--- START ---
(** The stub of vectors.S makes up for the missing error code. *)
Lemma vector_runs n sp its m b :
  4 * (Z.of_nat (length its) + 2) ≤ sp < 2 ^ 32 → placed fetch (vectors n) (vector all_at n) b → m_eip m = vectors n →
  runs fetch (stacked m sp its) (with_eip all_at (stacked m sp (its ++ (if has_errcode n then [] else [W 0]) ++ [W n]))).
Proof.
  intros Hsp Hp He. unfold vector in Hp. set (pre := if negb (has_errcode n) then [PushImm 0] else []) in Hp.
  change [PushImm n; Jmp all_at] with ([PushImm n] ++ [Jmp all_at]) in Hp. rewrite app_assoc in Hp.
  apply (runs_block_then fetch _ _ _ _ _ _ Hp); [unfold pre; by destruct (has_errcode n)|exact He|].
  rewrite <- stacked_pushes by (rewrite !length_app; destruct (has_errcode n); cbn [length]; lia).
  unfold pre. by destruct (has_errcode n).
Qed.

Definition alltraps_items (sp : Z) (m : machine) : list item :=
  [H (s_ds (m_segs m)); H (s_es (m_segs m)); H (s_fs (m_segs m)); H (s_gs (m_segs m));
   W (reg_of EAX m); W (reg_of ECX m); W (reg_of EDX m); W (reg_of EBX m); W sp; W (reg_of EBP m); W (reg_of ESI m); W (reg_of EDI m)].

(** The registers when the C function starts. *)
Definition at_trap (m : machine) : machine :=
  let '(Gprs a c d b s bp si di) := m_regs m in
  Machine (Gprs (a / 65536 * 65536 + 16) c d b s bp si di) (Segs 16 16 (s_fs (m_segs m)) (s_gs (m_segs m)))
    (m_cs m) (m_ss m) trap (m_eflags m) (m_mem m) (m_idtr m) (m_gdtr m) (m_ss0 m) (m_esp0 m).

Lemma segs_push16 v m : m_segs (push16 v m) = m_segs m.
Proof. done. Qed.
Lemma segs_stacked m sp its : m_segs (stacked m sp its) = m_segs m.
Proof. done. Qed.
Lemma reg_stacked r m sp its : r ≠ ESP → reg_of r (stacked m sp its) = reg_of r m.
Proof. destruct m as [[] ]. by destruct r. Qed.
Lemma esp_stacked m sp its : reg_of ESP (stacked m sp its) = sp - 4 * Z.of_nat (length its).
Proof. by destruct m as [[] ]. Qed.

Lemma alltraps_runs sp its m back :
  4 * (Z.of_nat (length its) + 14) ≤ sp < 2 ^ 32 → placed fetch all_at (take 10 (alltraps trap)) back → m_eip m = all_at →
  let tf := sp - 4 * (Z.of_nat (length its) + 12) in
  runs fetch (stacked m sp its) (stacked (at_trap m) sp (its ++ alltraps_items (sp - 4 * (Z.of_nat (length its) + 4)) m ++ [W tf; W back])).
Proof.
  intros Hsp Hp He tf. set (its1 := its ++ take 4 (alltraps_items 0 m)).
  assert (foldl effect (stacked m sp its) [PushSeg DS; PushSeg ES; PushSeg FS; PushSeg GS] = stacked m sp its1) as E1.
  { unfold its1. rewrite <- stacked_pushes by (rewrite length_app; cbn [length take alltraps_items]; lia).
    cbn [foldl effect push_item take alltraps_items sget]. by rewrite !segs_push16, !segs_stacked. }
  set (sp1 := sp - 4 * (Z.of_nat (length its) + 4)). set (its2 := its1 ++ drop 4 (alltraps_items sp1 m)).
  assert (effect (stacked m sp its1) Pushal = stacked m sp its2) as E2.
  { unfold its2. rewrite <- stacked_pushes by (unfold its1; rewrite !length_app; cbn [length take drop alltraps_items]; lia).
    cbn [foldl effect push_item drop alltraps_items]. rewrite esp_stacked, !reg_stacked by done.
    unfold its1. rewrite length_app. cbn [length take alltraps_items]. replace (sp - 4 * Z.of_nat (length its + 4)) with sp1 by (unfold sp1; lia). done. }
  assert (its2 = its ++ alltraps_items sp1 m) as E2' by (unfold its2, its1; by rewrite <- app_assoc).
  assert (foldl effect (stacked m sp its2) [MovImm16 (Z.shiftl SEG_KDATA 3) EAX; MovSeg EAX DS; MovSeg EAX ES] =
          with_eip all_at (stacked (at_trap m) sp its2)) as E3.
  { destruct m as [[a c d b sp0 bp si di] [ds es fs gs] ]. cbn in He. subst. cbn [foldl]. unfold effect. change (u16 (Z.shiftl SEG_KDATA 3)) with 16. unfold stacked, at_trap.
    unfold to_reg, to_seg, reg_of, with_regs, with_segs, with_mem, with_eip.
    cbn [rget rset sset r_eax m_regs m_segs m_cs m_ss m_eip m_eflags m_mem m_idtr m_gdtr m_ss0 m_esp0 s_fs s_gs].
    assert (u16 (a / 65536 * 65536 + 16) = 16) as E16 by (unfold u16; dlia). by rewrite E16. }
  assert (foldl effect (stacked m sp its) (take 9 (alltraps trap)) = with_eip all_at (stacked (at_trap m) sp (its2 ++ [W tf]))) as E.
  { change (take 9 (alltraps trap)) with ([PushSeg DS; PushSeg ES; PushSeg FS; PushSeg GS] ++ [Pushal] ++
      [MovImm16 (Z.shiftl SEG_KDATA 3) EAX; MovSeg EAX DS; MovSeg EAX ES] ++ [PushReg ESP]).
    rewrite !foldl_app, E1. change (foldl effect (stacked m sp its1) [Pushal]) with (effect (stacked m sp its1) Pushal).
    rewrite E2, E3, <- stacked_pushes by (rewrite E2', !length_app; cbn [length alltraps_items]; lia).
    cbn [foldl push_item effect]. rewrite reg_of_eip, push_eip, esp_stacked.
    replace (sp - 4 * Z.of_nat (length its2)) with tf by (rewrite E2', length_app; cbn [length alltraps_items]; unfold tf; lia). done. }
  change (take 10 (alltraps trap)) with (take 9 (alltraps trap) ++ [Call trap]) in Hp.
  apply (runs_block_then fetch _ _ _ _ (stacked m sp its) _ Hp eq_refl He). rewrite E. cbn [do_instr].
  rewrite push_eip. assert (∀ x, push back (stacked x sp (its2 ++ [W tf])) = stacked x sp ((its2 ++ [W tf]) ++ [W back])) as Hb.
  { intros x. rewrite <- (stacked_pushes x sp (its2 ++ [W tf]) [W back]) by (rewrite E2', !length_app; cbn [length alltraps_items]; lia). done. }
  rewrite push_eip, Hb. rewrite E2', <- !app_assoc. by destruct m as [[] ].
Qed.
--- END ---
--- START ---
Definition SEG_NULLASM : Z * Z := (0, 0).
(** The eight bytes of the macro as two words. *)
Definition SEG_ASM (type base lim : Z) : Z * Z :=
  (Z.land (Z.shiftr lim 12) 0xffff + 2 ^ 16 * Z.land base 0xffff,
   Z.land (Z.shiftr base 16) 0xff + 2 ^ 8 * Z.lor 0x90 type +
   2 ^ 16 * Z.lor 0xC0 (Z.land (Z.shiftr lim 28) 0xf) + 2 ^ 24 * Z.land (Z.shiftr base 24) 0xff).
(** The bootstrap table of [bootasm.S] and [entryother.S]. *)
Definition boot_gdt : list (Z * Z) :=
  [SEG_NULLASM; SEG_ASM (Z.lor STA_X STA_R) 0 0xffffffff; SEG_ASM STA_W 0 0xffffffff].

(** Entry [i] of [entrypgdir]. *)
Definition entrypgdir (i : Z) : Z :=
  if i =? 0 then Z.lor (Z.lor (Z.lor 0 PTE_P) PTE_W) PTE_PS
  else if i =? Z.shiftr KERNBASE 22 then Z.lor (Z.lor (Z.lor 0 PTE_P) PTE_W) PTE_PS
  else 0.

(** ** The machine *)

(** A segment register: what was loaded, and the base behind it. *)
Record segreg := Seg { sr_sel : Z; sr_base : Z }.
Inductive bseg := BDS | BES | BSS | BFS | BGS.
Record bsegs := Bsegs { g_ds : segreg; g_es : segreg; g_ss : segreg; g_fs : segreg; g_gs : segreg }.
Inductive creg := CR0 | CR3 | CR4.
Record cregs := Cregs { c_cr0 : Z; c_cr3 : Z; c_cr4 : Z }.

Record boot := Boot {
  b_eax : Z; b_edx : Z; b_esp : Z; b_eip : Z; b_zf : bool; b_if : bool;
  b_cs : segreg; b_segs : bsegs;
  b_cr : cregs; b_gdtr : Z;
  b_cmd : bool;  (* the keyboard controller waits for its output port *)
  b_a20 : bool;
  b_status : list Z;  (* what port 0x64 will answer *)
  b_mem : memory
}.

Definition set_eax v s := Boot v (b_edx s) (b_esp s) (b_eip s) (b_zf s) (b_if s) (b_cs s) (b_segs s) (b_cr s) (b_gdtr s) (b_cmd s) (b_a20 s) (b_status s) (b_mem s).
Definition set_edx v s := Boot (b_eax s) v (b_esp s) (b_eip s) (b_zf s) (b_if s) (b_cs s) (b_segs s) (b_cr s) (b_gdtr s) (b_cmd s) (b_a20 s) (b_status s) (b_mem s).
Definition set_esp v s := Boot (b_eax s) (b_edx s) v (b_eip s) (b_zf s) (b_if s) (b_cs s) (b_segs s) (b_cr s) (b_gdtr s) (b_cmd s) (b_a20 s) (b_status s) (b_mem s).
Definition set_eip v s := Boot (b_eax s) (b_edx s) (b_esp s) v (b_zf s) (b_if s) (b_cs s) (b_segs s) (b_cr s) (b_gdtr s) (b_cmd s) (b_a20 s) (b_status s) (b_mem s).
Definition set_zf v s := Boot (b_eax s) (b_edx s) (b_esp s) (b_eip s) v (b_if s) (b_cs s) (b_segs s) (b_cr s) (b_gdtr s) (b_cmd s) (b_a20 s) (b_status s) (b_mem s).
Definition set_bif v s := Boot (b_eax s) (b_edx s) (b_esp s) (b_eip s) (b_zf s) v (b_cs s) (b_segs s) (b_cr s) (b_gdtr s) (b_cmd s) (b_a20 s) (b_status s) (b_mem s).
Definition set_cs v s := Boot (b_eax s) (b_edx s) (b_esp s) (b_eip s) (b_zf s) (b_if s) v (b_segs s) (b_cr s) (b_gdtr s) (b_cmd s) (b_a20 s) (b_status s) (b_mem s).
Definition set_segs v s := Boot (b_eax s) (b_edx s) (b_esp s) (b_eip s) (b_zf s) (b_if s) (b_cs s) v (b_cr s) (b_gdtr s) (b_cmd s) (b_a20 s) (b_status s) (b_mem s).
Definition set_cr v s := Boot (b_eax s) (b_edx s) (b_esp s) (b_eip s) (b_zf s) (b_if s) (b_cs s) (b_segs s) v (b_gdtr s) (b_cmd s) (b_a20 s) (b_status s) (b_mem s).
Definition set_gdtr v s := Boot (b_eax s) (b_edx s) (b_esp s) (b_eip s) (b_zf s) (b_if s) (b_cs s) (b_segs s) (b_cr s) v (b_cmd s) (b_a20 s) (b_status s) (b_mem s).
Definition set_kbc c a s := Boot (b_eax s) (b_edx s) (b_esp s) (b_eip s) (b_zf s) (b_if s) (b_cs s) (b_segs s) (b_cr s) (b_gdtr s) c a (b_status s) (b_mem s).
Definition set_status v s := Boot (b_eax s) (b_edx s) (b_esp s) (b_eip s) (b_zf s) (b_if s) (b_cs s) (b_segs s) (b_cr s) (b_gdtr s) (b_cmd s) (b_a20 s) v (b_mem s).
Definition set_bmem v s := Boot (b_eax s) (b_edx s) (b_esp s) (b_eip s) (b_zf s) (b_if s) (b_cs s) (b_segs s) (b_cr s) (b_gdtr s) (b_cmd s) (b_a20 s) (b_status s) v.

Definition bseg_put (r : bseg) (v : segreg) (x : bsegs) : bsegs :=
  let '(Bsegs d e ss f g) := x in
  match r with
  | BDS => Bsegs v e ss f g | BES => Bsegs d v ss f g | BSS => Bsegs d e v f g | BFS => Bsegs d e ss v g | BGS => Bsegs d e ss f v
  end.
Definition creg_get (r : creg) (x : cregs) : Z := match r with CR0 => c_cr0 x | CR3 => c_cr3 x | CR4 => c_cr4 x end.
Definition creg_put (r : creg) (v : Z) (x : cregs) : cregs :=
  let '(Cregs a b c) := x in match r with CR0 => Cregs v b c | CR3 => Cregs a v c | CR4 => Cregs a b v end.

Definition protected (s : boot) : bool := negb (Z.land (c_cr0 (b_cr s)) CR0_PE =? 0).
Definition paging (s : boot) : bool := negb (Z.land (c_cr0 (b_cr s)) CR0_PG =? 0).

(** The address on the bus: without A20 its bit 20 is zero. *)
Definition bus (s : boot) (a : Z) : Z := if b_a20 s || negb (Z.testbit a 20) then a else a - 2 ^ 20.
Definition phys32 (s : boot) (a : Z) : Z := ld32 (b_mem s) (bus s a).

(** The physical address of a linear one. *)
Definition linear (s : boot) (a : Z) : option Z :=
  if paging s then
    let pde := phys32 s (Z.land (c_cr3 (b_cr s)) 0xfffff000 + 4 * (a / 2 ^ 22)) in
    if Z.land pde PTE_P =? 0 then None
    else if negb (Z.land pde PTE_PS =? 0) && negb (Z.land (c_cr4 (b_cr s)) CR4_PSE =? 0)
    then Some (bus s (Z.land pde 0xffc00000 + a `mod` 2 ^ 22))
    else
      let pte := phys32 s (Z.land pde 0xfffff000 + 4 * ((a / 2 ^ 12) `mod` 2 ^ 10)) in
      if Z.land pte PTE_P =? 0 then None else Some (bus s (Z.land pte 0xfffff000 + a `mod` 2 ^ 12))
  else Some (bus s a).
--- END ---
* _What you need to do_: Start with the line above that contains "set (sp1 := sp" and stop after the line that contains "change (take 10". Output those lines exactly, and only those.

* _Written answer_:
  set (sp1 := sp - 4 * (Z.of_nat (length its) + 4)). set (its2 := its1 ++ drop 4 (alltraps_items sp1 m)).
  assert (effect (stacked m sp its1) Pushal = stacked m sp its2) as E2.
  { unfold its2. rewrite <- stacked_pushes by (unfold its1; rewrite !length_app; cbn [length take drop alltraps_items]; lia).
    cbn [foldl effect push_item drop alltraps_items]. rewrite esp_stacked, !reg_stacked by done.
    unfold its1. rewrite length_app. cbn [length take alltraps_items]. replace (sp - 4 * Z.of_nat (length its + 4)) with sp1 by (unfold sp1; lia). done. }
  assert (its2 = its ++ alltraps_items sp1 m) as E2' by (unfold its2, its1; by rewrite <- app_assoc).
  assert (foldl effect (stacked m sp its2) [MovImm16 (Z.shiftl SEG_KDATA 3) EAX; MovSeg EAX DS; MovSeg EAX ES] =
          with_eip all_at (stacked (at_trap m) sp its2)) as E3.
  { destruct m as [[a c d b sp0 bp si di] [ds es fs gs] ]. cbn in He. subst. cbn [foldl]. unfold effect. change (u16 (Z.shiftl SEG_KDATA 3)) with 16. unfold stacked, at_trap.
    unfold to_reg, to_seg, reg_of, with_regs, with_segs, with_mem, with_eip.
    cbn [rget rset sset r_eax m_regs m_segs m_cs m_ss m_eip m_eflags m_mem m_idtr m_gdtr m_ss0 m_esp0 s_fs s_gs].
    assert (u16 (a / 65536 * 65536 + 16) = 16) as E16 by (unfold u16; dlia). by rewrite E16. }
  assert (foldl effect (stacked m sp its) (take 9 (alltraps trap)) = with_eip all_at (stacked (at_trap m) sp (its2 ++ [W tf]))) as E.
  { change (take 9 (alltraps trap)) with ([PushSeg DS; PushSeg ES; PushSeg FS; PushSeg GS] ++ [Pushal] ++
      [MovImm16 (Z.shiftl SEG_KDATA 3) EAX; MovSeg EAX DS; MovSeg EAX ES] ++ [PushReg ESP]).
    rewrite !foldl_app, E1. change (foldl effect (stacked m sp its1) [Pushal]) with (effect (stacked m sp its1) Pushal).
    rewrite E2, E3, <- stacked_pushes by (rewrite E2', !length_app; cbn [length alltraps_items]; lia).
    cbn [foldl push_item effect]. rewrite reg_of_eip, push_eip, esp_stacked.
    replace (sp - 4 * Z.of_nat (length its2)) with tf by (rewrite E2', length_app; cbn [length alltraps_items]; unfold tf; lia). done. }
  change (take 10 (alltraps trap)) with (take 9 (alltraps trap) ++ [Call trap]) in Hp.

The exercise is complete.